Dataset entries

(** core/src/bus.rs:841-859 [create_pull_consumer] *)
Definition consumer_config (durable : string) (filters : list string) (ack_wait : Z) (start_seq : option Z) : Value :=
  obj ([("durable_name", VString durable); ("ack_policy", VString "explicit"); ("ack_wait", vint ack_wait);
        ("replay_policy", VString "instant")] ++ by_sequence start_seq "all" ++
       match filters with [one] => [("filter_subject", VString one)] | many => [("filter_subjects", strings many)] end)%list.

Definition str_leb (a b : string) : bool := match String.compare a b with Gt => false | _ => true end.
Definition same_filters (kept asked : list string) : bool :=
  bool_decide (stable_sort str_leb kept = stable_sort str_leb asked).

(** core/src/bus.rs [create_pull_consumer] *)
Definition create_pull_consumer (stream durable : string) (filters : list string) (ack_wait : Z) (start_seq : option Z)
  : R () :=
  let body := obj [("stream_name", VString stream); ("config", consumer_config durable filters ack_wait start_seq)] in
  reply ← sr_map_err (λ e, "consumer " ++ durable ++ ": " ++ e)
            (api ("CONSUMER.DURABLE.CREATE." ++ stream ++ "." ++ durable) (to_json body));
  let kept := filters_of (vindex reply "config") in
  if same_filters kept filters then mret ()
  else sr_fail ("consumer " ++ durable ++ ": the server kept the filters " ++ debug_list (stable_sort str_leb kept) ++
                ", not " ++ debug_list (stable_sort str_leb filters) ++
                " (several `.from()` subjects need NATS 2.10 or newer)").

(** core/src/bus.rs [delete_consumer] *)
Definition delete_consumer (stream consumer : string) : R () :=
  _ ← api ("CONSUMER.DELETE." ++ stream ++ "." ++ consumer) ""; mret ().

(** core/src/bus.rs [ack_floor] *)
Definition ack_floor (stream consumer : string) : R Z :=
  info ← api ("CONSUMER.INFO." ++ stream ++ "." ++ consumer) "";
  mret (u64_field "stream_seq" (vindex info "ack_floor")).

(** core/src/bus.rs [puller] *)
Definition puller (stream consumer : string) (owned : option (string * string)) : R PullHandle :=
  inbox ← (λ c, let '(i, c) := js_inbox c in (Ok i, c));
  _ ← js_call (js_subscribe inbox);
  mret {| ph_next := "$JS.API.CONSUMER.MSG.NEXT." ++ stream ++ "." ++ consumer; ph_inbox := inbox; ph_fault := None;
          ph_owned := owned |}.

(** core/src/bus.rs [pull_durable] *)
Definition pull_durable (stream durable : string) (filter_ : option string) : R PullHandle :=
  info ← sr_map_err (λ e, "provided durable consumer doesn't exist: " ++ e)
           (api ("CONSUMER.INFO." ++ stream ++ "." ++ durable) "");
  match filter_ with
  | Some f =>
    let filters := filters_of (vindex info "config") in
    if negb (bool_decide (filters = [])) && negb (bool_decide (filters = [f])) then sr_fail "subjects do not match"
    else puller stream durable None
  | None => puller stream durable None
  end.

(** core/src/bus.rs [pull_ephemeral] *)
Definition pull_ephemeral (stream : string) (config : EphemeralConfig) : R PullHandle :=
  let consumer := obj ([("ack_policy", VString "explicit"); ("filter_subject", VString (ec_filter config));
                        ("replay_policy", VString "instant"); ("inactive_threshold", vint (ec_inactive config))] ++
                       by_sequence (ec_start_seq config) "new")%list in
  info ← api ("CONSUMER.CREATE." ++ stream) (to_json (obj [("stream_name", VString stream); ("config", consumer)]));
  match as_str (vindex info "name") with
  | None => sr_fail "the server named no consumer"
  | Some name => puller stream name (Some (stream, name))
  end.

(** What goes with the handle. *)
(** core/src/bus.rs:589-597 [Puller::drop] *)
Definition puller_drop (p : PullHandle) : R () := λ c,
  match ph_owned p with
  | Some (stream, consumer) => if js_up c then (Ok (), snd (delete_consumer stream consumer c)) else (Ok (), c)
  | None => (Ok (), c)
  end.

(** The request of a round; the fault the last one met is its error, once. *)
(** core/src/bus.rs [round] *)
Definition pull_round (p : PullHandle) : R () * PullHandle :=
  let cleared := {| ph_next := ph_next p; ph_inbox := ph_inbox p; ph_fault := None; ph_owned := ph_owned p |} in
  match ph_fault p with
  | Some fault => (sr_fail fault, cleared)
  | None =>
    (λ c, if js_up c then js_publish_with_reply (ph_next p) (ph_inbox p) PULL_REQUEST c else (Ok (), c), p)
  end.

(** ** Buckets *)

Definition tried {A} (m : R A) : R () := λ c, (Ok (), snd (m c)).
Definition opened {A} (m : R A) : R bool := λ c, let '(r, c) := m c in (Ok (is_ok r), c).

(** Whether the bucket could be opened. *)
(** core/src/bus.rs [key_value] *)
Definition key_value (config : KvConfig) : R bool :=
  _ ← tried (add_stream
    {| sc_name := "KV_" ++ kc_bucket config; sc_subjects := ["$KV." ++ kc_bucket config ++ ".>"]; sc_max_msgs := 0;
       sc_max_msgs_per_subject := Z.max (kc_history config) 1; sc_max_age := kc_max_age config;
       sc_discard := DiscardNew; sc_allow_rollup := true; sc_deny_delete := true |});
  opened (js_call (js_bucket (kc_bucket config))).

(** core/src/bus.rs [object_store] *)
Definition object_store (bucket : string) : R bool :=
  _ ← tried (add_stream
    {| sc_name := "OBJ_" ++ bucket; sc_subjects := ["$O." ++ bucket ++ ".C.>"; "$O." ++ bucket ++ ".M.>"]; sc_max_msgs := 0;
       sc_max_msgs_per_subject := 0; sc_max_age := 0; sc_discard := DiscardNew; sc_allow_rollup := true;
       sc_deny_delete := false |});
  opened (js_call (js_objects bucket)).

(** ** What the components open *)

(** core/src/cluster.rs [open_lease_store] *)
Definition open_lease_store (env : string → option string) : R bool :=
  key_value {| kc_bucket := "VEJAS_LEASES"; kc_history := 1; kc_max_age := lease_ttl env * 1000000000 |}.
(** core/src/versions.rs [open_store] *)
Definition open_version_store : R bool :=
  key_value {| kc_bucket := "VEJAS_VERSIONS"; kc_history := 64; kc_max_age := 0 |}.
(** core/src/proposals.rs [open_store] *)
Definition open_proposal_store : R bool :=
  key_value {| kc_bucket := "VEJAS_PROPOSALS"; kc_history := 64; kc_max_age := 0 |}.
(** core/src/connectors.rs [open_offset_store] *)
Definition open_offset_store : R bool :=
  key_value {| kc_bucket := "VEJAS_OFFSETS"; kc_history := 1; kc_max_age := 0 |}.
(** core/src/connectors.rs [open_state_store] *)
Definition open_state_store : R bool := object_store "VEJAS_DETECT_STATE".

Definition capped (name root : string) (max : Z) : StreamConfig :=
  {| sc_name := name; sc_subjects := [root ++ ".>"]; sc_max_msgs := max; sc_max_msgs_per_subject := 0; sc_max_age := 0;
     sc_discard := DiscardOld; sc_allow_rollup := false; sc_deny_delete := false |}.
Definition DLQ_STREAM : string := "VEJAS_DLQ".
Definition AUDIT_STREAM : string := "VEJAS_AUDIT".
(** core/src/connectors.rs [AUDIT_ROOT] *)
Definition AUDIT_ROOT : string := "vxaudit".
(** core/src/connectors.rs [ensure_dlq_stream] *)
Definition ensure_dlq_stream : R () := tried (add_stream (capped DLQ_STREAM DLQ_ROOT 100000)).
(** core/src/connectors.rs [ensure_audit_stream] *)
Definition ensure_audit_stream : R () := tried (add_stream (capped AUDIT_STREAM AUDIT_ROOT 1000000)).
(** The stream of the events themselves. *)
(** core/src/connectors.rs:95-103 [jetstream] *)
Definition ensure_stream (stream subj_root : string) : R () := tried (add_stream (stream_config stream [subj_root ++ ".>"])).

(** core/src/connectors.rs [to_audit] *)
Definition to_audit (unit : string) (record : Value) : R () :=
  _ ← ensure_audit_stream;
  _ ← js_publish (AUDIT_ROOT ++ "." ++ dlq_unit_token unit) (to_json record);
  mret ().

(** [feed] is the audit stream as a reader sees it. *)
(** core/src/connectors.rs [audit_recent] *)
Definition audit_recent (feed : Feed) (unit : string) (n : Z) : res string (list Value) :=
  rows ← hydrate_recent feed (AUDIT_ROOT ++ "." ++ dlq_unit_token unit) n;
  Ok (map snd rows).
End Admin.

* [ACTIVITY]: The word "true" appears on some lines of the data above; say how many such lines there are, with nothing else.

* [WRITTEN ANSWER]: 3